Four Republican-run states have withdrawn from $300 a week in additional unemployment benefits

The federal government provided $300 a week in additional unemployment benefits for unemployed workers during the epidemic, and now four Republican states have announced they are withdrawing, citing unemployment benefits as the reason for the loss of employment incentives for American workers to return to work.

Mississippi Governor Reeves (Tate Reeves) issued a statement on the 10th pointed out: “The situation has become very clear, unless thousands of vacancies in our state can be filled, there will be no full economic recovery.” Arkansas, South Carolina and Montana have all announced they are withdrawing from the federal program that provides an additional $300 a week in unemployment benefits starting next month.

For his part, Indiana’s Republican governor, Eric Holcomb, said he has asked the state department to submit a statistical analysis of the state’s unemployed population over the past 16 months and will then decide whether to continue participating in the federal government’s additional unemployment benefit program.

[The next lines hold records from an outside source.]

(** A file is either left alone or, having been read, written once. *)
Lemma processFile_writes fuel fs terserModule distDir htmlFile tr fs' :
  processFile host opts fuel fs terserModule distDir htmlFile = Some (tr, fs') ->
  (writes tr = [] /\ fs' = fs)
  \/ exists c data,
       fs !! htmlFile = Some (File c)
       /\ writes tr = [WriteFileSync htmlFile data]
       /\ fs' = <[htmlFile := File data]> fs.
Proof.
  unfold processFile, readFileSync.
  destruct (fs !! htmlFile) as [[c|names]|] eqn:El;
    try (intros [= <- <-]; now left).
  destruct (scan host opts fuel fs terserModule distDir htmlFile _)
    as [[tr0 r]|] eqn:E; [|discriminate].
  apply scan_invariant in E as [W _].
  destruct r as [st|e]; [destruct (modified st)|]; intros [= <- <-].
  - right. exists c, (htmlContent st). split; [reflexivity|]. split; [|reflexivity].
    change (?e :: tr0 ++ ?l) with ([e] ++ tr0 ++ l).
    now rewrite !writes_app, W.
  - left. split; [|reflexivity].
    change (?e :: tr0 ++ ?l) with ([e] ++ tr0 ++ l).
    now rewrite !writes_app, W.
  - left. split; [|reflexivity].
    change (?e :: tr0 ++ ?l) with ([e] ++ tr0 ++ l).
    now rewrite !writes_app, W.
Qed.

Lemma processFiles_tree fuel fs terserModule distDir htmlFiles tr fs' :
  processFiles host opts fuel fs terserModule distDir htmlFiles = Some (tr, fs') ->
  sameTree fs fs'
  /\ (forall p, fs' !! p <> fs !! p -> In p htmlFiles)
  /\ Forall (fun e => exists p data, e = WriteFileSync p data /\ In p htmlFiles)
       (writes tr).
Proof.
  revert fs tr fs'. induction htmlFiles as [|f rest IH]; intros fs tr fs';
    cbn [processFiles].
  - intros [= <- <-]. split; [apply sameTree_refl|]. split; [congruence|constructor].
  - destruct (processFile host opts fuel fs terserModule distDir f)
      as [[tr1 fs1]|] eqn:E1; [|discriminate].
    destruct (processFiles host opts fuel fs1 terserModule distDir rest)
      as [[tr2 fs2]|] eqn:E2; [|discriminate].
    intros [= <- <-]. apply IH in E2 as (T2 & C2 & W2).
    assert (W2' : Forall (fun e => exists p data,
                            e = WriteFileSync p data /\ In p (f :: rest))
                    (writes tr2)).
    { eapply Forall_impl; [exact W2|]. intros e (p & d & -> & Hin).
      exists p, d. split; [reflexivity|now right]. }
    rewrite writes_app.
    apply processFile_writes in E1 as [[W1 ->]|(c & data & Hf & W1 & ->)];
      rewrite W1.
    + split; [exact T2|]. split; [|exact W2'].
      intros p Hp. right. now apply C2.
    + split; [eapply sameTree_trans; [eapply sameTree_write, Hf|exact T2]|].
      split.
      * intros p Hp. destruct (decide (f = p)) as [->|Hne]; [now left|].
        right. apply C2. now rewrite lookup_insert_ne.
      * constructor; [|exact W2']. exists f, data. split; [reflexivity|now left].
Qed.

End Tree.

Section HookEdges.

Variable host : Host.
Variable opts : options.

Lemma writes_loadTerser terserModule :
  writes (fst (loadTerser host opts terserModule)) = [].
Proof.
  unfold loadTerser. destruct (minify opts); [|reflexivity].
  now destruct (importTerser host).
Qed.

End HookEdges.

(** X5. The hook never creates, removes or retypes a path: after a run the
    tree has the same paths, the same directories and files in the same
    places. The only contents that change, and the only targets of
    [fs.writeFileSync], are files the walk lists: entries of [dist] or of
    a directory reached from it whose name ends in [.html]. *)
Theorem closeBundle_keeps_tree (host : Host) (opts : options)
    fuel terserModule fs tr fs' terserModule' r :
  closeBundle host opts fuel terserModule fs = Some (tr, fs', terserModule', r) ->
  sameTree fs fs'
  /\ (forall p, fs' !! p <> fs !! p ->
      htmlEntry host fs (resolve host [cwd host; "dist"]) p)
  /\ Forall (fun e => exists p data,
               e = WriteFileSync p data
               /\ htmlEntry host fs (resolve host [cwd host; "dist"]) p)
       (writes tr).
Proof.
  unfold closeBundle.
  pose proof (writes_loadTerser host opts terserModule) as WL.
  destruct (loadTerser host opts terserModule) as [tr0 tm0]. cbn [fst] in WL.
  destruct (negb (existsSync fs (resolve host [cwd host; "dist"]))).
  { intros [= <- <- _ _]. split; [apply sameTree_refl|]. split; [congruence|].
    change (?e :: tr0 ++ ?l) with ([e] ++ tr0 ++ l).
    rewrite !writes_app, WL. constructor. }
  destruct (findHtmlFiles host fuel fs _ []) as [[htmlFiles|e]|] eqn:EW;
    [| |discriminate].
  2:{ intros [= <- <- _ _]. split; [apply sameTree_refl|]. split; [congruence|].
      change (?e :: tr0 ++ ?l) with ([e] ++ tr0 ++ l).
      rewrite !writes_app, WL. constructor. }
  apply (findHtmlFiles_sound host fs (resolve host [cwd host; "dist"])) in EW
    as (new & -> & HF); [|constructor]. cbn [app] in *.
  destruct (processFiles host opts fuel fs tm0 _ new) as [[trF fsF]|] eqn:EF;
    [|discriminate].
  intros [= <- <- _ _]. apply processFiles_tree in EF as (T & C & W).
  rewrite List.Forall_forall in HF.
  split; [exact T|]. split; [intros p Hp; now apply HF, C|].
  change (?e :: tr0 ++ ?l) with ([e] ++ tr0 ++ l).
  rewrite !writes_app, WL. cbn [writes List.filter isWrite app].
  rewrite List.filter_app. cbn [List.filter isWrite]. rewrite app_nil_r.
  fold (writes trF).
  eapply Forall_impl; [exact W|]. intros e (p & d & -> & Hin).
  exists p, d. split; [reflexivity|now apply HF].
Qed.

Starting in June, Mississippi residents will not be able to continue to receive the $300 a week in additional unemployment benefits provided by the federal government. In a statement, Reeves said, “Unemployment benefits are intended to be short-term assistance, available to Mississippians who are unemployed through no fault of their own.” Reeves has instructed state authorities that the next step for people receiving unemployment benefits must be to strengthen the eligibility requirements.

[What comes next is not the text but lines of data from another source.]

(** [Interface::stopAcq]. *)
Definition stopAcq (w : World) : M unit :=
  call w Cam_stopAcq ;;
  call w Saving_stop ;;
  call w Stream_stop.

(** [Interface::reset]. *)
Definition reset (reset_level : ResetLevel) (w : World) : M unit :=
  stopAcq w.

(** [Interface::getStatus]: the value left in the out-parameter. *)
Definition getStatus (w : World) : HwInterface.StatusType :=
  match cam_status w with
  | Camera.Ready =>
      let mult_trig_in_progress :=
        if TrigMode_eqb (cam_trig_mode w) IntTrigMult
        then negb (cam_nb_triggered_frames w =? cam_nb_frames w)
        else false in
      if mult_trig_in_progress then HwInterface.Ready
      else if saving_active w then
        match saving_status w with
        | SavingCtrlObj.IDLE => HwInterface.Ready
        | SavingCtrlObj.RUNNING => HwInterface.Readout
        | _ => HwInterface.Fault
        end
      else if stream_running w then HwInterface.Readout
      else HwInterface.Ready
  | Camera.Exposure => HwInterface.Exposure
  | Camera.Armed => HwInterface.Ready
  | Camera.Fault => HwInterface.Fault
  | Camera.Initializing => HwInterface.Config
  end.

(** ** The decision table of the specification

    The table is kept as data: rows are tried from the top and the first
    row whose condition holds gives the composite status. *)

Definition multi_trigger_in_progress (w : World) : bool :=
  TrigMode_eqb (cam_trig_mode w) IntTrigMult
  && negb (cam_nb_triggered_frames w =? cam_nb_frames w).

Montana Governor Greg Gianforte announced last week that he will launch a “return-to-work” incentive program, funded by the American The American Rescue Plan Act (ARPA). Unemployed people back to work, and continue to work for at least a month, you can receive $ 1200 bonus.

Arkansas Governor Asa Hutchinson sent a letter to the State Department of Commerce on July 7, stating that the additional federal unemployment benefits program is now “done.

In the letter, Hutchinson wrote that allowing the federal additional unemployment benefits program to continue until its original deadline of Sept. 4, 2021, was “unnecessary and would actually interfere with employers filling 40,000 jobs in Arkansas.

South Carolina Gov. Henry McMaster (R) announced last week that additional federal unemployment benefits will end next month. He said the program is “a very dangerous federal welfare benefit.